■ **Work item**
Set down again exactly the lines of the listing below that fall between the line holding "failed fatally or" and the line holding "piece (TestBody f)", inclusive.

BEGIN Records to process

(** ** Exceptions *)

(** The steps of a method whose exceptions are handled: a fatal failure is added
    for an exception other than an [AssertionException]. *)
Definition handled {A} (zero : A) (P : res A -> list Seen -> Prop) (a : A) (ss : list Seen) : Prop :=
  P (Val a) ss \/
  a = zero /\ (P (Exn AssertionException) ss \/
               exists e ss0 p, P (Exn e) ss0 /\ e <> AssertionException /\
                 fatally_failed p = true /\ ss = ss0 ++ [part_seen p]).

Lemma Handle_safe {A} (zero : A) (m : M A) location w (P : res A -> list Seen -> Prop) :
  ready w -> catch_exceptions_ w = true ->
  safe m w (fun w' r => (exists ss, P r ss /\ went w w' ss) /\ threw user_exn r) ->
  safe (HandleExceptionsInMethodIfSupported zero m location) w
    (fun w' r => exists a, r = Val a /\ exists ss, handled zero P a ss /\ went w w' ss).
Proof.
  intros Hw Hc Hm. unfold HandleExceptionsInMethodIfSupported. apply safe_bind, safe_get.
  rewrite Hc. apply safe_catch. eapply safe_mono; [exact Hm|].
  intros w1 [a|e] [(ss & HP & H) Hne].
  { exists a. split; [done|]. exists ss. split; [by left|done]. }
  assert (G : forall msg, e <> AssertionException ->
    safe (bind (ReportFailureInUnknownLocation kFatalFailure msg) (fun _ => ret zero)) w1
      (fun w' r => exists a, r = Val a /\ exists ss, handled zero P a ss /\ went w w' ss)).
  { intros msg He. apply safe_bind. eapply safe_mono.
    { apply UnitTest_AddTestPartResult_safe. by eapply went_ready. }
    intros w2 v (-> & p & Hp & H2). apply safe_ret. exists zero. split; [done|].
    exists (ss ++ [part_seen p]). split; [|by eapply went_trans].
    right. split; [done|]. right. exists e, ss, p. split_and!; try done.
    unfold fatally_failed. by rewrite bool_decide_true. }
  destruct e; [|done|by apply G|by apply G].
  apply safe_ret. exists zero. split; [done|]. exists ss. split; [|done]. right. split; [done|]. by left.
Qed.

(** A handled piece is a piece. *)
Lemma handled_piece c (a : unit) ss :
  handled tt (fun _ ss => piece c ss) a ss -> piece c ss.
Proof.
  intros [H|(_ & [H|(e & ss0 & p & (ps & ->) & _ & _ & ->)])]; [done|done|].
  exists (ps ++ [p]). by rewrite map_app.
Qed.

Lemma handled_call_safe program gtest_cc c location w :
  ready w -> catch_exceptions_ w = true -> tame user_exn (program c (user w)) ->
  safe (HandleExceptionsInMethodIfSupported tt (call program gtest_cc c) location) w
    (fun w' r => r = Val tt /\ exists ss, piece c ss /\ went w w' ss).
Proof.
  intros Hw Hc Ht. eapply safe_mono.
  { apply (Handle_safe _ _ _ _ (fun _ ss => piece c ss)); [done|done|]. by apply call_safe. }
  intros w' r ([] & -> & ss & H & Hwent). split; [done|]. exists ss. split; [|done].
  by eapply handled_piece.
Qed.

Lemma went_catch w w' ss : went w w' ss -> catch_exceptions_ w' = catch_exceptions_ w.
Proof. by intros [([] & _) _]. Qed.

(** [may_go_on] looks at the parts of the current result. *)
Definition blocked (ps : list TestPartResult) : bool :=
  existsb fatally_failed ps || (negb (existsb failed ps) && existsb skipped ps).

Lemma may_go_on_safe w ps Q :
  ready w -> parts_at (place w) (unit_ w) = Some ps -> Q w (Val (negb (blocked ps))) ->
  safe may_go_on w Q.
Proof.
  intros Hw Hps HQ. unfold parts_at in Hps.
  destruct (result_at (place w) (unit_ w)) as [r|] eqn:Hr; [|done]. injection Hps as <-.
  unfold may_go_on, Test_HasFatalFailure, Test_IsSkipped, blocked in *.
  apply safe_bind, safe_bind, current_result_safe; [done|].
  intros r' Hr'. assert (r' = r) as -> by congruence.
  apply safe_lift. eapply safe_outcome_mono; [apply HasFatalFailure_safe|]. intros b ->.
  destruct (existsb fatally_failed (test_part_results_ r)); [by apply safe_ret|].
  apply safe_bind, safe_bind, current_result_safe; [done|].
  intros r' Hr''. assert (r' = r) as -> by congruence.
  apply safe_lift. eapply safe_outcome_mono; [apply Skipped_safe|]. intros b ->.
  by apply safe_ret.
Qed.

End seen.

(** ** Tests and suites by position *)

Definition tested (u : UnitTest) (si ti : nat) : option TestInfo :=
  s ← suites_of u !! si; test_info_list_ s !! ti.

Lemma result_at_tested u si ti : result_at (InTest si ti) u = result_ <$> tested u si ti.
Proof. unfold tested. cbn. destruct (suites_of u !! si) as [s|]; [|done]. cbn. by destruct (_ !! ti). Qed.

Lemma static_suites u u' : static u' = static u -> map erase_suite (suites_of u') = map erase_suite (suites_of u).
Proof. intros H. by apply (f_equal suites_of) in H. Qed.

Lemma static_suite u u' si s :
  static u' = static u -> suites_of u !! si = Some s ->
  exists s', suites_of u' !! si = Some s' /\ erase_suite s' = erase_suite s.
Proof.
  intros H%static_suites Hs. apply (f_equal (fun l => l !! si)) in H.
  change (map erase_suite) with (fmap erase_suite (M := list)) in H.
  rewrite !list_lookup_fmap, Hs in H. destruct (suites_of u' !! si) as [s'|]; [|done].
  exists s'. split; [done|]. cbn in H. congruence.
Qed.

Lemma erase_suite_test s s' ti t :
  erase_suite s' = erase_suite s -> test_info_list_ s !! ti = Some t ->
  exists t', test_info_list_ s' !! ti = Some t' /\ erase_test t' = erase_test t.
Proof.
  intros H Ht. apply (f_equal (fun s => test_info_list_ s !! ti)) in H. cbn in H.
  change (map erase_test) with (fmap erase_test (M := list)) in H.
  rewrite !list_lookup_fmap, Ht in H. destruct (test_info_list_ s' !! ti) as [t'|]; [|done].
  exists t'. split; [done|]. cbn in H. congruence.
Qed.

Lemma static_tested u u' si ti t :
  static u' = static u -> tested u si ti = Some t ->
  exists t', tested u' si ti = Some t' /\ erase_test t' = erase_test t.
Proof.
  unfold tested. intros H Ht. destruct (suites_of u !! si) as [s|] eqn:Hs; [|done].
  destruct (static_suite _ _ _ _ H Hs) as (s' & -> & Es). by eapply erase_suite_test.
Qed.
(* ===== verification/RunnerTest.v ===== *)
(** * One test: what [TestInfo::Run] and [TestInfo::Skip] do *)

From S2P Require Import Prelude Outcome Common CStr FilePath TestFilter TestResult TestSelect UnitTest ReportFormat CommandLine XmlReport JsonReport Listeners Runner RunnerSteps.

(** What each piece of user code may throw: a constructor no [AssertionException],
    a destructor and an environment nothing. *)
Definition may_throw (c : UserCode) : exn -> Prop :=
  match c with
  | CreateTest _ => fun e => user_exn e /\ e <> AssertionException
  | DeleteSelf _ | EnvSetUp _ | EnvTearDown _ => fun _ => False
  | _ => user_exn
  end.
Definition civil {U} (program : UserCode -> U -> body U) : Prop :=
  forall c u, tame (may_throw c) (program c u).

(** ** What a test does *)

(** What constructors do: [constructs f ss r], the constructor of the fixture [f]
    can take the steps [ss] and end with [r], with an object or by a throw. *)
Class Constructors := constructs : Z -> list Seen -> res unit -> Prop.

Section steps.
Context {constructors : Constructors}.

(** The constructor has ended, so that there is an object; or it has thrown, so
    that there is none, and what it threw was reported as a fatal failure. *)
Definition object_made (f : Z) (ss : list Seen) : Prop :=
  piece (CreateTest f) ss /\ constructs f ss (Val tt).
Definition constructor_threw (f : Z) (ss : list Seen) : Prop :=
  exists e s0 p, piece (CreateTest f) s0 /\ constructs f s0 (Exn e) /\
    fatally_failed p = true /\ ss = s0 ++ [part_seen p].

(** The steps between the start and the end of a test of the fixture [f]; [before]
    are the parts that its result has, [same] whether its suite has this fixture
    class.  The test body runs exactly if neither the constructor nor [SetUp] has
    failed fatally or skipped; [TearDown] follows every [SetUp], the destructor
    every constructor that has made an object, and no other. *)
Inductive test_run (f : Z) (same : bool) (before : list TestPartResult) : list Seen -> Prop :=
  | run_no_object s0 : constructor_threw f s0 -> test_run f same before s0
  | run_blocked s0 s4 :
      object_made f s0 -> blocked (before ++ parts_of s0) = true ->
      piece (DeleteSelf f) s4 -> test_run f same before (s0 ++ s4)
  | run_other_fixture s0 p s4 :
      object_made f s0 -> blocked (before ++ parts_of s0) = false -> same = false ->
      nonfatally_failed p = true -> piece (DeleteSelf f) s4 ->
      test_run f same before (s0 ++ [part_seen p] ++ s4)
  | run_set_up_only s0 s1 s3 s4 :
      object_made f s0 -> blocked (before ++ parts_of s0) = false -> same = true ->
      piece (SetUp f) s1 -> blocked (before ++ parts_of (s0 ++ s1)) = true ->
      piece (TearDown f) s3 -> piece (DeleteSelf f) s4 ->
      test_run f same before (s0 ++ s1 ++ s3 ++ s4)
  | run_whole s0 s1 s2 s3 s4 :
      object_made f s0 -> blocked (before ++ parts_of s0) = false -> same = true ->
      piece (SetUp f) s1 -> blocked (before ++ parts_of (s0 ++ s1)) = false ->
      piece (TestBody f) s2 -> piece (TearDown f) s3 -> piece (DeleteSelf f) s4 ->
      test_run f same before (s0 ++ s1 ++ s2 ++ s3 ++ s4).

END Records to process

■ **Answer to this task**
    failed fatally or skipped; [TearDown] follows every [SetUp], the destructor
    every constructor that has made an object, and no other. *)
Inductive test_run (f : Z) (same : bool) (before : list TestPartResult) : list Seen -> Prop :=
  | run_no_object s0 : constructor_threw f s0 -> test_run f same before s0
  | run_blocked s0 s4 :
      object_made f s0 -> blocked (before ++ parts_of s0) = true ->
      piece (DeleteSelf f) s4 -> test_run f same before (s0 ++ s4)
  | run_other_fixture s0 p s4 :
      object_made f s0 -> blocked (before ++ parts_of s0) = false -> same = false ->
      nonfatally_failed p = true -> piece (DeleteSelf f) s4 ->
      test_run f same before (s0 ++ [part_seen p] ++ s4)
  | run_set_up_only s0 s1 s3 s4 :
      object_made f s0 -> blocked (before ++ parts_of s0) = false -> same = true ->
      piece (SetUp f) s1 -> blocked (before ++ parts_of (s0 ++ s1)) = true ->
      piece (TearDown f) s3 -> piece (DeleteSelf f) s4 ->
      test_run f same before (s0 ++ s1 ++ s3 ++ s4)
  | run_whole s0 s1 s2 s3 s4 :
      object_made f s0 -> blocked (before ++ parts_of s0) = false -> same = true ->
      piece (SetUp f) s1 -> blocked (before ++ parts_of (s0 ++ s1)) = false ->
      piece (TestBody f) s2 -> piece (TearDown f) s3 -> piece (DeleteSelf f) s4 ->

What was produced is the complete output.